Stuart blijft wel zo gastvrij om ons naar de supermarkt te brengen, zodat we nog de laatste boodschappen kunnen doen voor het avondeten. Ver rijden hoeven we niet, want Stu woont tenslotte vlakbij onze AirBnB (in tegenstelling tot Joondalup dat aan de andere kant van Perth ligt, zijn Bull Creek en Melville goedgezinde buren van elkaar). Eenmaal bij de AirBnB aangekomen sturen we Jillian en Neil een berichtje: wij willen jullie Mercedes meenemen! Wij blij, Jillian en Neil blij en morgen kunnen we het gevaarte op komen halen. We dingen nog wat van de prijs af (3000 euro van de totaalprijs, een goede onderhandelingspositie doet wonderen) en raken het eens over een bedrag van 21.000 Australische dollar. Flinke smak geld, maar dan heb je ook wat. Toch?
Op de vraag cash of transfer? antwoorden we natuurlijk transfer. Met bijna 13.000 euro op zak de trein in lijkt ons geen waterdicht plan, dus een geldtransfer is de meest simpele en veilige optie. Geld overmaken naar het buitenland vereist een hoop extra gegevens (BIC-codes, SWIFT-codes, breek me de bek er niet van open), dus we vullen de gegevens ‘s avonds van Jillian op twee manieren in en maken één keer 1,50 en één keer 1,00 over. Als een van de twee aankomt, dan weten we op welke manier we de bankgegevens in moeten vullen. Dat is onze test. Best slim bedacht, toch?
De campervan ophalen..?
Zeker als op vrijdagochtend het geld op de rekening van Jillian staat. Beide bedragen, overigens. Ons snode plannetje heeft in succes gesorteerd.

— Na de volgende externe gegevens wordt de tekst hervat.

Record Socket := mkSocket {
  replica : nat; owner : Z; info : SessionInfo; close_code : option Z; phase : Phase }.

(** A round of [_sessions_loop]: the users it still has to do, with the sessions they had
    when the round began. *)
Inductive BeatPhase :=
  | BeatNext
  | BeatSending (sent user : Z) (sessions : list SessionInfo)
  | BeatListing (user : Z) (sessions : list SessionInfo)
  | BeatPruning (user : Z) (sessions : list SessionInfo) (expired : gmap string Z) (live : list string).
Record Beat := mkBeat { todo : list (Z * list SessionInfo); beat_phase : BeatPhase }.

Record World := mkWorld {
  clock : Z;
  registries : gmap nat Registry.Registry;
  directories : gmap Z Directory;
  sockets : gmap Z Socket;
  beats : gmap nat Beat;                             (* by replica *)
  published : list (Z * string);                     (* user frames, oldest first *)
  queued : list (Z * string) }.                      (* control frames of a round, by session *)

Definition new_world : World := mkWorld 0 ∅ ∅ ∅ ∅ [] [].
Definition new_directory : Directory := mkDirectory ∅ ∅.

Definition registry_of (w : World) (r : nat) : Registry.Registry := default Registry.new_registry (registries w !! r).
Definition directory_of (w : World) (u : Z) : Directory := default new_directory (directories w !! u).

Definition set_phase (k : Z) (s : Socket) (p : Phase) (w : World) : World :=
  mkWorld (clock w) (registries w) (directories w)
    (<[k := mkSocket (replica s) (owner s) (info s) (close_code s) p]> (sockets w)) (beats w) (published w) (queued w).
Definition set_registry (r : nat) (reg : Registry.Registry) (w : World) : World :=
  mkWorld (clock w) (<[r := reg]> (registries w)) (directories w) (sockets w) (beats w) (published w) (queued w).
Definition set_directory (u : Z) (d : Directory) (w : World) : World :=
  mkWorld (clock w) (registries w) (<[u := d]> (directories w)) (sockets w) (beats w) (published w) (queued w).
Definition set_beat (r : nat) (b : option Beat) (w : World) : World :=
  mkWorld (clock w) (registries w) (directories w) (sockets w) (partial_alter (λ _, b) r (beats w)) (published w) (queued w).
Definition publish_user_frame (u : Z) (frame : string) (w : World) : World :=
  mkWorld (clock w) (registries w) (directories w) (sockets w) (beats w) (published w ++ [(u, frame)]) (queued w).
Definition queue_frames (frames : list (Z * string)) (w : World) : World :=
  mkWorld (clock w) (registries w) (directories w) (sockets w) (beats w) (published w) (queued w ++ frames).
Definition tick (t : Z) (w : World) : World :=
  mkWorld t (registries w) (directories w) (sockets w) (beats w) (published w) (queued w).

Section serve.
Context `{Orjson}.
Variable int_of_str : string → option Z.
Variable str_of : json → string.
Variable isoformat : Z → string.                     (* datetime.isoformat() *)
Variable instance : nat → string.                    (* each replica's name *)
Variables (ttl_ms : Z) (limit : nat).

(** [sessions_frame]. *)
Definition sessions_frame (sessions : list SessionInfo) : string :=
  dumps (JObj [("type", JStr "sessions"); ("count", JInt (Z.of_nat (length sessions)));
    ("sessions", JArr ((λ s, JObj [("id", JStr (uuid_str (session_id s))); ("label", JStr (label s));
                                   ("connected_at", JStr (isoformat (connected_at s)))]) <$> sessions))]).

(** [_by_user]: this replica's sessions, grouped. *)
Definition by_user (r : nat) (w : World) : list (Z * list SessionInfo) :=
  (λ p : Z * gset Z, (p.1, omap (λ k, info <$> sockets w !! k) (elements p.2)))
    <$> map_to_list (Registry.by_user (registry_of w r)).

(** What [_session_joined] does with the list: refuse, or announce. *)
Definition judged (k : Z) (sessions : res (list SessionInfo)) : Phase + Z :=
  match sessions with
  | Raise RedisError => inl Greeting
  | Raise _ => inl Removing
  | Ok l => if decide (limit ≤ rank_of k l)%nat then inr CLOSE_TOO_MANY_SESSIONS
            else inl (Announcing (sessions_frame l))
  end.
Definition with_judgement (k : Z) (s : Socket) (sessions : res (list SessionInfo)) (w : World) : World :=
  match judged k sessions with
  | inl p => set_phase k s p w
  | inr code => set_phase k (mkSocket (replica s) (owner s) (info s) (Some code) (phase s)) Removing w
  end.

(** Anything serve awaits inside its try block. *)
Definition inside_try (p : Phase) : Prop :=
  match p with
  | Joining | Registering _ | Listing | Pruning _ _ | Announcing _ | Greeting | Pumping => True
  | _ => False
  end.
(** The awaits of [_session_joined], which gives up on a RedisError, and of
    [_session_left], which does too. *)
Definition joining (p : Phase) : Prop :=
  match p with Joining | Registering _ | Listing | Pruning _ _ | Announcing _ => True | _ => False end.
Definition leaving (p : Phase) : Prop :=
  match p with Leaving | LeaveListing | LeavePruning _ _ | LeaveAnnouncing _ => True | _ => False end.

Inductive world_step : World → World → Prop :=
  | w_clock w t : clock w ≤ t → world_step w (tick t w)
  (** a client connects: the identifier is fresh *)
  | w_open w k r u lbl : sockets w !! k = None → 0 ≤ k < 2 ^ 128 →
      world_step w (set_phase k (mkSocket r u (mkInfo k lbl (clock w * 1000)) None Admitting) Admitting w)
  (** registry.add *)
  | w_add w k s reg : sockets w !! k = Some s → phase s = Admitting →
      Registry.add (owner s) k limit (registry_of w (replica s)) = Some reg →
      world_step w (set_phase k s Joining (set_registry (replica s) reg w))
  | w_full w k s : sockets w !! k = Some s → phase s = Admitting →
      Registry.add (owner s) k limit (registry_of w (replica s)) = None →
      world_step w (set_phase k (mkSocket (replica s) (owner s) (info s) (Some CLOSE_TOO_MANY_SESSIONS) Admitting) TooMany w)
  (** _session_joined: register, list, judge, announce *)
  | w_register w k s : sockets w !! k = Some s → phase s = Joining →
      world_step w (set_phase k s (Registering (clock w)) w)
  | w_registered w k s sent d : sockets w !! k = Some s → phase s = Registering sent →
      Sessions.register (instance (replica s)) ttl_ms sent (info s) (directory_of w (owner s)) = Ok d →
      world_step w (set_phase k s Listing (set_directory (owner s) d w))
  | w_list w k s : sockets w !! k = Some s → phase s = Listing →
      let d := directory_of w (owner s) in
      world_step w (set_phase k s (Pruning (Sessions.expired_at (clock w) d) (Sessions.live_at (clock w) d)) w)
  | w_judge w k s expired live : sockets w !! k = Some s → phase s = Pruning expired live →
      let d := Sessions.prune expired (directory_of w (owner s)) in
      world_step w (with_judgement k s (Sessions.read_meta int_of_str str_of live d) (set_directory (owner s) d w))
  | w_announce w k s frame : sockets w !! k = Some s → phase s = Announcing frame →
      world_step w (set_phase k s Greeting (publish_user_frame (owner s) frame w))
  | w_unannounced w k s : sockets w !! k = Some s → joining (phase s) → world_step w (set_phase k s Greeting w)
  (** _greet and _pump *)
  | w_greet w k s : sockets w !! k = Some s → phase s = Greeting → world_step w (set_phase k s Pumping w)
  (** the end of the pump, a failed greeting, an exception: the finally clause *)
  | w_finally w k s : sockets w !! k = Some s → inside_try (phase s) → world_step w (set_phase k s Removing w)
  | w_remove w k s reg : sockets w !! k = Some s → phase s = Removing →
      Registry.remove (owner s) k (registry_of w (replica s)) = Some reg →
      world_step w (set_phase k s Closing (set_registry (replica s) reg w))
  | w_close w k s : sockets w !! k = Some s → phase s = Closing → world_step w (set_phase k s Leaving w)
  (** _session_left *)
  | w_leave w k s : sockets w !! k = Some s → phase s = Leaving →
      world_step w (set_phase k s LeaveListing
        (set_directory (owner s) (Sessions.remove k (directory_of w (owner s))) w))
  | w_leave_list w k s : sockets w !! k = Some s → phase s = LeaveListing →
      let d := directory_of w (owner s) in
      world_step w (set_phase k s (LeavePruning (Sessions.expired_at (clock w) d) (Sessions.live_at (clock w) d)) w)
  | w_leave_pruned w k s expired live l : sockets w !! k = Some s → phase s = LeavePruning expired live →
      let d := Sessions.prune expired (directory_of w (owner s)) in
      Sessions.read_meta int_of_str str_of live d = Ok l →
      world_step w (set_phase k s (LeaveAnnouncing (sessions_frame l)) (set_directory (owner s) d w))
  | w_left w k s frame : sockets w !! k = Some s → phase s = LeaveAnnouncing frame →
      world_step w (set_phase k s Ended (publish_user_frame (owner s) frame w))
  | w_left_unannounced w k s : sockets w !! k = Some s → leaving (phase s) → world_step w (set_phase k s Ended w)
  (** _sessions_loop *)
  | w_beat w r : beats w !! r = None → world_step w (set_beat r (Some (mkBeat (by_user r w) BeatNext)) w)
  | w_beat_done w r : beats w !! r = Some (mkBeat [] BeatNext) → world_step w (set_beat r None w)
  | w_beat_refresh w r u l rest : beats w !! r = Some (mkBeat ((u, l) :: rest) BeatNext) →
      world_step w (set_beat r (Some (mkBeat rest (BeatSending (clock w) u l))) w)
  | w_beat_refreshed w r sent u l rest d : beats w !! r = Some (mkBeat rest (BeatSending sent u l)) →
      Sessions.refresh (instance r) ttl_ms sent l (directory_of w u) = Ok d →
      world_step w (set_beat r (Some (mkBeat rest (BeatListing u l))) (set_directory u d w))
  | w_beat_list w r u l rest : beats w !! r = Some (mkBeat rest (BeatListing u l)) →
      let d := directory_of w u in
      world_step w (set_beat r (Some (mkBeat rest
        (BeatPruning u l (Sessions.expired_at (clock w) d) (Sessions.live_at (clock w) d)))) w)
  | w_beat_queue w r u l rest expired live listed : beats w !! r = Some (mkBeat rest (BeatPruning u l expired live)) →
      let d := Sessions.prune expired (directory_of w u) in
      Sessions.read_meta int_of_str str_of live d = Ok listed →
      world_step w (set_beat r (Some (mkBeat rest BeatNext))
        (queue_frames ((λ s, (session_id s, sessions_frame listed)) <$> l) (set_directory u d w)))
  (** _keep_running: the next user's turn *)
  | w_beat_failed w r rest p : beats w !! r = Some (mkBeat rest p) → world_step w (set_beat r (Some (mkBeat rest BeatNext)) w).
End serve.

Gaat er toch alweer 2,50 van de koopprijs af. Vol goede moed stappen we de trein weer in om naar Joodanlup te gaan en anderhalf uur later (lange treinrit, zeker als je bedenkt dat dit twee wijken in één en dezelfde stad zijn) staan we bij Jillian en Neil voor de deur. Het welkom is even zo hartelijk als gisteren en een kop koffie krijgen we bij de aankoop van de campervan en het is ongeveer half tien als we het geld willen overmaken en we erachter komen dat we een limiet op onze rekeningen hebben staan. 5000 euro is het maximumbedrag dat overgemaakt kan worden. Geen man overboord, denken we, en via de Rabobankapp verhogen we ons limiet, maar dan zien we het bericht dat het vier uur gaat duren voordat dat limiet ingaat. Op zich logisch (stel je wordt overvallen, verliest je telefoon én bankpassen, dan kan de dief niet in één keer je hele rekening plunderen), maar bijzonder irritant als je op het punt staat een campervan te kopen in Australië! Lees maar snel verder en doe de stoelriemen vast, zoet lezertjes, want de meest intense achtbaanrit van Australië is begonnen.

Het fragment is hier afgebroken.